** DATA EXTRACTS follows **
(* ===== verification/Fs.v ===== *)
(** * The file-system interface of the kernel (src/userspace/abi.h, src/fs/ext2.h)

    The operations that process.c and syscall.c call on the mounted file system,
    as a class over the file-system state, with the ABI structures they exchange
    with user space. Results are the [long] of the C functions. Paths are the
    characters of a C string, without the terminator. *)

From S2P Require Import Prelude.

Definition USER_FS_NAME_SIZE : Z := 64.
Definition USER_FS_PATH_SIZE : Z := 128.

Definition USER_ERR_AGAIN : Z := -1.
Definition USER_ERR_FAULT : Z := -2.
Definition USER_ERR_INVAL : Z := -3.
Definition USER_ERR_NOSYS : Z := -4.

Definition USER_FS_TYPE_UNKNOWN : Z := 0.
Definition USER_FS_TYPE_FILE : Z := 1.
Definition USER_FS_TYPE_DIR : Z := 2.

Definition USER_FS_STATUS_ABI_VERSION : Z := 1.

(** [struct user_fs_dirent]; [fd_name] is the 64-byte array up to its
    terminator. *)
Record user_fs_dirent : Type := mk_dirent {
  fd_inode : Z;
  fd_type : Z;
  fd_size : Z;
  fd_name : list Z
}.

Record user_fs_status : Type := mk_fs_status {
  us_abi_version : Z;
  us_mounted : Z;
  us_block_size : Z;
  us_blocks : Z;
  us_inodes : Z;
  us_free_blocks : Z;
  us_free_inodes : Z;
  us_volume_name : list Z
}.

(** A C string in an array of [n] bytes, padded with zeros. *)
Definition pad_to (n : nat) (s : list Z) : list Z := firstn n s ++ repeat 0 (n - length s).

(** The bytes of the two structures, as [copy_to_user] sees them. *)
Definition dirent_bytes (d : user_fs_dirent) : list Z :=
  le_bytes 4 (fd_inode d) ++ le_bytes 1 (fd_type d) ++ repeat 0 3 ++ le_bytes 8 (fd_size d)
  ++ pad_to 64 (fd_name d).

Definition fs_status_bytes (st : user_fs_status) : list Z :=
  le_bytes 4 (us_abi_version st) ++ le_bytes 1 (us_mounted st) ++ repeat 0 3
  ++ le_bytes 4 (us_block_size st) ++ repeat 0 4 ++ le_bytes 8 (us_blocks st)
  ++ le_bytes 8 (us_inodes st) ++ le_bytes 8 (us_free_blocks st)
  ++ le_bytes 8 (us_free_inodes st) ++ pad_to 16 (us_volume_name st).

(** The loops over a path that syscall.c and ext2.c share: past the slashes at
    the cursor, and past a name. *)
Fixpoint skip_slashes (cursor : list Z) : list Z :=
  match cursor with
  | c :: rest => if c =? 47 then skip_slashes rest else cursor
  | [] => []
  end.

(** The characters up to the next slash, and the rest. *)
Fixpoint take_name (cursor : list Z) : list Z * list Z :=
  match cursor with
  | c :: rest =>
      if c =? 47 then ([], cursor)
      else let '(name, rest) := take_name rest in (c :: name, rest)
  | [] => ([], [])
  end.

(** The file system as its callers see it. A read returns its result and the
    bytes it stored in the caller's buffer. *)
Class FsOps (F : Type) : Type := {
  fs_get_status : F -> user_fs_status;
  fs_stat : F -> list Z -> res (Z * user_fs_dirent);
  fs_list_dir : F -> list Z -> Z -> res (Z * list user_fs_dirent);
  fs_read_file : F -> list Z -> Z -> Z -> res (Z * list Z);
  fs_write_file : F -> list Z -> list Z -> Z -> res (Z * F);
  fs_create_file : F -> list Z -> res (Z * F);
  fs_mkdir : F -> list Z -> res (Z * F);
  fs_unlink : F -> list Z -> res (Z * F);
  fs_rmdir : F -> list Z -> res (Z * F);
  fs_truncate_file : F -> list Z -> Z -> res (Z * F)
}.

(** What the callers rely on: no operation panics, a read stores at most the
    bytes asked for and as many as it reports, and a listing at most the entries
    asked for. *)
Class FsLaws (F : Type) `{FsOps F} : Type := {
  fs_ok : F -> Prop;
  fs_stat_law f path : fs_ok f -> exists r, fs_stat f path = Ret r;
  fs_list_law f path max :
    fs_ok f -> exists n es, fs_list_dir f path max = Ret (n, es)
      /\ (0 <= n -> n <= Z.max 0 max /\ Z.of_nat (length es) = n);
  fs_read_law f path len off :
    fs_ok f -> exists n bs, fs_read_file f path len off = Ret (n, bs)
      /\ Z.of_nat (length bs) <= Z.max 0 len
      /\ (0 <= n -> n = Z.of_nat (length bs));
  fs_write_law f path bs off :
    fs_ok f -> exists n f', fs_write_file f path bs off = Ret (n, f') /\ fs_ok f';
  fs_create_law f path : fs_ok f -> exists n f', fs_create_file f path = Ret (n, f') /\ fs_ok f';
  fs_mkdir_law f path : fs_ok f -> exists n f', fs_mkdir f path = Ret (n, f') /\ fs_ok f';
  fs_unlink_law f path : fs_ok f -> exists n f', fs_unlink f path = Ret (n, f') /\ fs_ok f';
  fs_rmdir_law f path : fs_ok f -> exists n f', fs_rmdir f path = Ret (n, f') /\ fs_ok f';
  fs_truncate_law f path size :
    fs_ok f -> exists n f', fs_truncate_file f path size = Ret (n, f') /\ fs_ok f'
}.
** End of DATA EXTRACTS **
## WORK REQUIRED
Answer with a single number: the count of lines above that contain the string "else".

## TASK RESPONSE
2